Lemma user_run_spec m num ops : forall b q,
  rep b q -> 0 <= m -> b.(mtu) = bdivide_up m sizeof_block -> (1 + b.(mtu)) * (num + 1) <= b.(size) ->
  exists b' evs q', user_run b ops = Some (b', evs) /\ queue_spec m num q ops evs q' /\ rep b' q'.
Proof.
  induction ops as [|o ops IH]; intros b q R H0 Hm Hs; cbn [user_run].
  { eexists _, _, _. split; [done|]. split; [constructor|done]. }
  destruct o as [d|]; cbn [user_step].
  - destruct (decide (is_Some b.(input_dest) /\ Z.of_nat (length d) <= b.(input_avail))) as [[[off Ho] Ha]|Hno].
    + rewrite Ho, (proj2 (Z.leb_le _ _)) by done.
      destruct (write_rep b q off 0 d R Ho) as (mem & Ew & R1 & B); [lia..|]. rewrite Z.add_0_r in Ew, B. rewrite Ew.
      destruct (submit_rep (set_buffer mem b) q off d R1 Ho Ha B) as (b' & -> & R2 & E1 & E2 & _). cbn in E1, E2.
      destruct (IH b' (q ++ [d])) as (b'' & evs & q' & -> & Sp & R'); [done|done|congruence..|].
      eexists _, _, _. split; [done|]. split; [by constructor|done].
    + assert (match b.(input_dest) with Some off => if Z.of_nat (length d) <=? b.(input_avail) then
                LET b <- write_at off d b in LET b <- ChunkBuffer2_SubmitPacket b (Z.of_nat (length d)) in Some (b, Accepted d)
                else Some (b, Refused d) | None => Some (b, Refused d) end = Some (b, Refused d)) as ->.
      { destruct (input_dest b); [|done]. destruct (Z.leb_spec (Z.of_nat (length d)) (input_avail b)); [|done]. destruct Hno. eauto. }
      destruct (IH b q) as (b'' & evs & q' & -> & Sp & R'); [done..|].
      eexists _, _, _. split; [done|]. split; [constructor; [|done]|done].
      destruct (Z.leb_spec (Z.of_nat (length d)) m); [right|by left].
      destruct (Z.leb_spec num (Z.of_nat (length q))); [by left|right].
      destruct (decide (Exists (fun p => m < Z.of_nat (length p)) q)) as [|Hx]; [done|].
      destruct (room_mtu b q m num) as [? ?]; [done..|by apply not_long|done|]. destruct Hno. split; [done|lia].
  - destruct q as [|p q].
    + destruct (output_rep_empty _ R) as [-> _].
      destruct (IH b []) as (b'' & evs & q' & -> & Sp & R'); [done..|].
      eexists _, _, _. split; [done|]. split; [by constructor|done].
    + destruct (output_rep _ _ _ R) as (off & -> & _ & _ & ->).
      destruct (consume_rep _ _ _ R) as (b' & -> & R2 & E1 & E2 & _).
      destruct (IH b' q) as (b'' & evs & q' & -> & Sp & R'); [done|done|congruence..|].
      eexists _, _, _. split; [done|]. split; [by constructor|done].
Qed.

(** C12: the circular buffer is a bounded queue.  For every sequence of
    submissions and removals no assertion fails and no access leaves the
    array; packets come out unchanged and in order, and with the number of blocks
    that [ChunkBuffer2_calc_blocks] gives, [num] packets of the MTU always fit. *)
Theorem chunk_buffer_queue mem mtu num ops :
  0 <= mtu <= INT_MAX -> 0 <= num <= INT_MAX ->
  let blocks := ChunkBuffer2_calc_blocks mtu num in
  0 < blocks -> sizeof_block * blocks <= INT_MAX -> Z.of_nat (length mem) = sizeof_block * blocks ->
  exists b b' evs q, ChunkBuffer2_Init mem blocks mtu = Some b /\ user_run b ops = Some (b', evs) /\
    queue_spec mtu num [] ops evs q /\ rep b' q.
Proof.
  intros H0 Hn n Hp Hx Hl. assert (n = (1 + bdivide_up mtu sizeof_block) * (num + 1)) as E.
  { revert Hp. unfold n. rewrite calc_blocks_spec by done. cbn zeta. destruct (_ <=? _); lia. }
  pose proof (bdivide_up_nonneg mtu sizeof_block ltac:(unfold sizeof_block; lia) ltac:(lia)).
  destruct (init_rep mem n mtu) as (b & Ei & R & Es & Em); [done|done|lia|nia|].
  destruct (user_run_spec mtu num ops b []) as (b' & evs & q & Er & Sp & R'); [done|lia|done|rewrite Em, Es; lia|].
  by exists b, b', evs, q.
Qed.

(** Two packets through a buffer for one: the second waits for the first. *)
Lemma chunk_buffer_queue_witness :
  exists b b' q, ChunkBuffer2_Init (repeat 7 24) 6 5 = Some b /\
    user_run b [Submit [1; 2; 3; 4; 5]; Submit [6]; Submit [7; 8; 9; 10; 11]; Take; Take; Take] =
      Some (b', [Accepted [1; 2; 3; 4; 5]; Accepted [6]; Refused [7; 8; 9; 10; 11]; Taken [1; 2; 3; 4; 5]; Taken [6]; Empty]) /\ rep b' q.
Proof.
  destruct (chunk_buffer_queue (repeat 7 24) 5 1 [Submit [1; 2; 3; 4; 5]; Submit [6]; Submit [7; 8; 9; 10; 11]; Take; Take; Take])
    as (b & b' & evs & q & E1 & E2 & _ & R); [vm_compute; intuition congruence..|].
  exists b, b', q. split; [exact E1|]. split; [|done]. rewrite E2. do 2 f_equal.
  vm_compute in E1. injection E1 as <-. vm_compute in E2. by injection E2 as _ <-.
Defined.

(** [ChunkBuffer2_calc_blocks] checks that the number of blocks is an [int],
    not that the number of bytes is: with 2^30 blocks the room does not fit
    [input_avail], and the initialisation fails its own assertion. *)
Theorem chunk_init_aborts mem :
  ChunkBuffer2_calc_blocks 0 1073741823 = 1073741824 /\ ChunkBuffer2_Init mem 1073741824 0 = None.
Proof. done. Qed.

End ChunkBuffer.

════

What is required:
Check every line of the records above for the string "Lemma". Copy those that hold it.

Reply to the exercise:
Lemma user_run_spec m num ops : forall b q,
Lemma chunk_buffer_queue_witness :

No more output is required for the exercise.